Como surge esta síndrome?
Trata-se de uma malformação congénita rara que atinge cerca de 1:4500 recém-nascidos do sexo feminino. É causada por um defeito no desenvolvimento das estruturas müllerianas do embrião por volta das 9 semanas de gestação. Na maioria dos casos é de ocorrência esporádica, embora tenham sido descritos casos familiares. É associada com alguma frequência a malformações renais porque é nessa idade gestacional que o rim também se forma. O que causa essa alteração no desenvolvimento dessas estruturas embrionárias ainda é desconhecido.
Esta síndrome pode ser detetada na infância?
Pode, mas é raro essa situação ocorrer porque não há qualquer sintoma que possa fazer suspeitar dessa síndrome e a observação pormenorizada dos genitais externos femininos, nomeadamente presença ou ausência de vagina, é muitas vezes dificultada pela não colaboração da menina e verdadeiramente não iria modificar nada um diagnóstico tão precoce.

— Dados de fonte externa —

(** * Befixed: the puzzle state machines and the game state store

    A shallow embedding of the puzzle subsystem (PuzzleController, its
    five variants and PuzzleFactory) and of the state store (StateManager)
    of the Befixed narrative game, with the properties of its
    specification stated and proved over it.

    Conventions of the embedding:
    - JavaScript numbers that the code uses as counters, milliseconds and
      quantities are integers ([Z]); dial values and frequencies, the
      difficulty modifier and the time bonus of the score are exact
      rationals ([Q]).
    - [Map] objects are finite maps ([gmap]); a missing key is [None].
    - The global event bus and the feedback shown to the player are a log
      of [Signal]s: every method returns the signals it emitted, and a
      callback installed on a puzzle is a signal that the factory handles.
    - Timers are explicit: a running [setInterval] is a flag on the
      instance and one firing is a call of [tick]; a [setTimeout], or the
      rest of an [async] method behind its first [await], is a [Pending]
      continuation that the method returns and that [resume] runs.  A
      method that awaits only a pause is run to its end in one step.
    - The page is present as far as the code reads it back: whether the
      puzzle content element exists and how many step elements the
      sequence display holds. *)

From Stdlib Require Import ZArith QArith Qround Qabs Qminmax Lia Ascii String.
From stdpp Require Import base option list gmap strings.

#[local] Set Warnings "-register-all".
Local Open Scope Z_scope.

(** ** JavaScript values *)

Module Js.

Inductive Value : Type :=
| VUndefined
| VNull
| VBool (b : bool)
| VNum (n : Z)
| VStr (s : string).

#[global] Instance Value_eq_dec : EqDecision Value.
Proof. solve_decision. Defined.

(** A completion of a call that may throw. *)
Inductive Completion (A : Type) : Type :=
| Return (a : A)
| Throw (e : string).
Arguments Return {A} a.
Arguments Throw {A} e.

(** ToBoolean. *)
Definition truthy (v : Value) : bool :=
  match v with
  | VUndefined | VNull => false
  | VBool b => b
  | VNum n => negb (n =? 0)
  | VStr s => negb (String.eqb s "")
  end.

(** [a || b]. *)
Definition or_else (a b : Value) : Value := if truthy a then a else b.

(** [n || d] on a number that may be missing. *)
Definition num_or (o : option Z) (d : Z) : Z :=
  match o with
  | Some n => if n =? 0 then d else n
  | None => d
  end.

(** [a === b] on primitives. *)
Definition strict_eq (a b : Value) : bool := bool_decide (a = b).

Definition digit_of (a : ascii) : option Z :=
  let n := Z.of_nat (nat_of_ascii a) in
  if (48 <=? n) && (n <=? 57) then Some (n - 48) else None.

Fixpoint digits_to_number (acc : Z) (s : string) : option Z :=
  match s with
  | EmptyString => Some acc
  | String a s' =>
      match digit_of a with
      | Some d => digits_to_number (acc * 10 + d) s'
      | None => None
      end
  end.

(** StringToNumber on decimal integer literals; [None] is NaN.  Other
    numeric literals (fractions, exponents, hexadecimal, surrounding
    white space) are outside the integer model and read as NaN. *)
Definition string_to_number (s : string) : option Z :=
  match s with
  | EmptyString => Some 0
  | String "-"%char (String a r) => Z.opp <$> digits_to_number 0 (String a r)
  | String "+"%char (String a r) => digits_to_number 0 (String a r)
  | _ => digits_to_number 0 s
  end.

(** ToNumber; [None] is NaN. *)
Definition to_number (v : Value) : option Z :=
  match v with
  | VUndefined => None
  | VNull => Some 0
  | VBool b => Some (if b then 1 else 0)
  | VNum n => Some n
  | VStr s => string_to_number s
  end.

(** [a < b]: two strings compare as strings, anything else as numbers,
    and a comparison with NaN is false. *)
Definition lt (a b : Value) : bool :=
  match a, b with
  | VStr s, VStr t => String.ltb s t
  | _, _ =>
      match to_number a, to_number b with
      | Some x, Some y => x <? y
      | _, _ => false
      end
  end.

(** [a <= b]. *)
Definition le (a b : Value) : bool :=
  match a, b with
  | VStr s, VStr t => negb (String.ltb t s)
  | _, _ =>
      match to_number a, to_number b with
      | Some x, Some y => x <=? y
      | _, _ => false
      end
  end.

Definition gt (a b : Value) : bool := lt b a.
Definition ge (a b : Value) : bool := le b a.

End Js.

Export Js.

(** ** Signals: the event bus and the feedback shown to the player *)

(** A reward of a puzzle definition, by its [type] field. *)
Inductive Reward : Type :=
| RewardItem (id : string) (quantity : option Z)
| RewardFlag (id : string)
| RewardVariable (name : string) (value : Value)
| RewardOther.

Inductive Signal : Type :=
| StateChange (type : string)
| FlagSet (flag : string) (value : bool)
| VariableSet (name : string) (value : Value)
| ItemAdd (itemId : string) (quantity total : Z)
| ItemRemove (itemId : string) (quantity remaining : Z)
| PuzzleStart (puzzleId type title : string)
| PuzzleUpdate (puzzleId : string) (progress : Q) (attempts : Z)
| PuzzleHint (puzzleId : string) (hintIndex : Z) (hint : option string)
| PuzzleComplete (puzzleId : string) (score attempts hintsUsed timeRemaining : Z)
                 (rewards : list Reward)
| PuzzleFail (puzzleId reason : string) (attempts : Z)
| PuzzleReset (puzzleId : string)
| UiNotification (message : string)
| SfxPlay (sound : string)
| Feedback (success : bool) (message : string)
| FeedbackOffBy (diff : Q)          (* [`Off by ${diff.toFixed(0)} Hz`] *)
| HintPanel (hint : string)
| Instruction (text : string)
| RoundInstruction (round : Z)      (* [`Round ${this.round}!`] *)
| OnComplete (puzzleId : string) (score : Z) (rewards : list Reward)
| OnFail (puzzleId reason : string).

(** ** StateManager *)

Module StateManager.

Record t : Type := mk {
  state : gmap string Value;
  flags : gmap string bool;
  variables : gmap string Value;
  inventory : gmap string Z
}.

(** A key of a condition object is any value; the maps are keyed by
    strings, so any other key is absent. *)
Definition lookup_key {A} (m : gmap string A) (key : Value) : option A :=
  match key with
  | VStr k => m !! k
  | _ => None
  end.

(** [reset]: the store after [init]. *)
Definition reset : t :=
  {| state := <["currentChapter" := VNum 0]>
                (<["currentScene" := VNull]>
                  (<["playtime" := VNum 0]>
                    (<["gameStarted" := VBool false]> ∅)));
     flags := ∅; variables := ∅; inventory := ∅ |}.

Definition get (s : t) (key : string) (defaultValue : Value) : Value :=
  default defaultValue (state s !! key).

Definition setFlag (s : t) (flag : string) (value : bool) : t * list Signal :=
  ({| state := state s; flags := <[flag := value]> (flags s);
      variables := variables s; inventory := inventory s |},
   [FlagSet flag value]).

Definition getFlag (s : t) (flag : string) : bool :=
  default false (flags s !! flag).

Definition hasFlagV (s : t) (flag : Value) : bool :=
  match lookup_key (flags s) flag with
  | Some v => bool_decide (v = true)
  | None => false
  end.

Definition hasFlag (s : t) (flag : string) : bool := hasFlagV s (VStr flag).

Definition setVariable (s : t) (name : string) (value : Value) : t * list Signal :=
  ({| state := state s; flags := flags s;
      variables := <[name := value]> (variables s); inventory := inventory s |},
   [VariableSet name value]).

Definition getVariableV (s : t) (name : Value) (defaultValue : Value) : Value :=
  default defaultValue (lookup_key (variables s) name).

Definition getVariable (s : t) (name : string) (defaultValue : Value) : Value :=
  getVariableV s (VStr name) defaultValue.

(** [this.inventory.get(itemId) || 0]. *)
Definition getItemQuantityV (s : t) (itemId : Value) : Z :=
  num_or (lookup_key (inventory s) itemId) 0.

Definition getItemQuantity (s : t) (itemId : string) : Z :=
  getItemQuantityV s (VStr itemId).

Definition addItem (s : t) (itemId : string) (quantity : Z) : t * list Signal :=
  let current := getItemQuantity s itemId in
  ({| state := state s; flags := flags s; variables := variables s;
      inventory := <[itemId := current + quantity]> (inventory s) |},
   [ItemAdd itemId quantity (current + quantity)]).

(** The result is the returned boolean, the store and the signals. *)
Definition removeItem (s : t) (itemId : string) (quantity : Z)
  : bool * t * list Signal :=
  let current := getItemQuantity s itemId in
  if current <? quantity then (false, s, [])
  else
    let newQuantity := current - quantity in
    (true,
     {| state := state s; flags := flags s; variables := variables s;
        inventory := if newQuantity <=? 0 then delete itemId (inventory s)
                     else <[itemId := newQuantity]> (inventory s) |},
     [ItemRemove itemId quantity (Z.max 0 newQuantity)]).

(** [hasItem(itemId, quantity)], the quantity being any value. *)
Definition hasItem (s : t) (itemId : Value) (quantity : Value) : bool :=
  Js.ge (VNum (getItemQuantityV s itemId)) quantity.

Definition compareValues (a operator b : Value) : bool :=
  if decide (operator = VStr "==") then strict_eq a b
  else if decide (operator = VStr "===") then strict_eq a b
  else if decide (operator = VStr "!=") then negb (strict_eq a b)
  else if decide (operator = VStr "!==") then negb (strict_eq a b)
  else if decide (operator = VStr ">") then Js.gt a b
  else if decide (operator = VStr ">=") then Js.ge a b
  else if decide (operator = VStr "<") then Js.lt a b
  else if decide (operator = VStr "<=") then Js.le a b
  else strict_eq a b.

(** A condition is a primitive value (a string is a flag name) or an
    object; a field that an object lacks is [VUndefined], a missing
    [condition] is the primitive [VUndefined], and [conditions] is
    [None] when it is not an array. *)
Inductive Condition : Type :=
| CondValue (v : Value)
| CondObject (type key operator value : Value)
             (conditions : option (list Condition))
             (condition : Condition).

(** The [case] labels of the [switch (type)]. *)
Inductive Tag : Type :=
| TFlag | TNotFlag | TVariable | TItem | TChapter | TAnd | TOr | TNot | TDefault.

Definition recognized : list Value :=
  [VStr "flag"; VStr "notFlag"; VStr "variable"; VStr "item";
   VStr "chapter"; VStr "and"; VStr "or"; VStr "not"].

Definition switch_type (type : Value) : Tag :=
  if decide (type = VStr "flag") then TFlag
  else if decide (type = VStr "notFlag") then TNotFlag
  else if decide (type = VStr "variable") then TVariable
  else if decide (type = VStr "item") then TItem
  else if decide (type = VStr "chapter") then TChapter
  else if decide (type = VStr "and") then TAnd
  else if decide (type = VStr "or") then TOr
  else if decide (type = VStr "not") then TNot
  else TDefault.

Definition not_an_array : string := "condition.conditions is not an array".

Quais os sintomas mais comuns que apontam para esta síndrome?
Habitualmente o diagnóstico é feito na adolescência por volta dos 15 ou 16 anos quando a menina não menstrua apesar dos caracteres sexuais secundários já estarem presentes (desenvolvimento das mamas e aparecimento dos pelos púbicos) – amenorreia primária. Num pequeno número de casos a impossibilidade de ter relações sexuais poderá ser o sintoma que leva a adolescente a pedir ajuda.
O que implica o diagnóstico de MRKH?
A comunicação do diagnóstico à jovem e à família é um momento muito difícil e delicado. Por um lado, porque a adolescente vai sentir-se diminuída/diferente em relação às suas amigas e isso vais causar-lhe uma tristeza imensa. Por outro a família não compreende de imediato o que se passa, chegando a culpabilizar-se pelo facto e sentindo-se algo perdida em relação ao futuro da filha. É importante uma explicação completa e muito clara do que se passa. É importante dizer-lhes que a filha não vai menstruar nunca, que em relação à sexualidade poderá ser necessário, antes de esta a iniciar, submeter-se a uma intervenção cirúrgica com um pós-operatório complexo, em que poderá ter que usar moldes vaginais diariamente. Mesmo não tendo
necessidade de realização de intervenção cirúrgica (vaginoplastia), poderá ser necessária a utilização de moldes vaginais de forma regular num período próximo ao início da atividade sexual. No entanto, ultrapassadas estas etapas poderá ter uma sexualidade semelhante às raparigas da mesma idade.
Estas mulheres podem ser mães?
O ponto mais difícil de abordar quando se fala em MRKH é a questão da fertilidade. A possibilidade de obter um filho biológico é real já que os ovários produzem ovócitos iguais aos de todas as outras mulheres férteis, no entanto, é necessário um útero para poder “incubar” esse embrião e é aqui que está o problema. O projeto da maternidade de substituição ou correntemente denominada “barriga de aluguer” é uma possibilidade desde que haja legislação para tal e como sabemos em Portugal houve um avanço, mas logo a seguir uma paragem e mesmo um retrocesso quanto a esta matéria.
A outra possibilidade que tem ganho muito terreno nos últimos anos é o transplante de útero que já se faz em vários países, com um número já considerável de bebés nascidos após este procedimento. Ainda é considerada uma cirurgia experimental, mas tem havido investimento e progressão na técnica. A maioria dos transplantes são de dadoras vivas, mas também de dadoras mortas, mas em menor quantidade, mas já com êxito em um caso. Estão contabilizados 11 bebés nascidos após transplante uterino. O hospital a que pertenço, o Centro Hospitalar da Universidade de Coimbra deu os primeiros passos para tornar esse projeto uma realidade em Portugal, mas neste momento está parado.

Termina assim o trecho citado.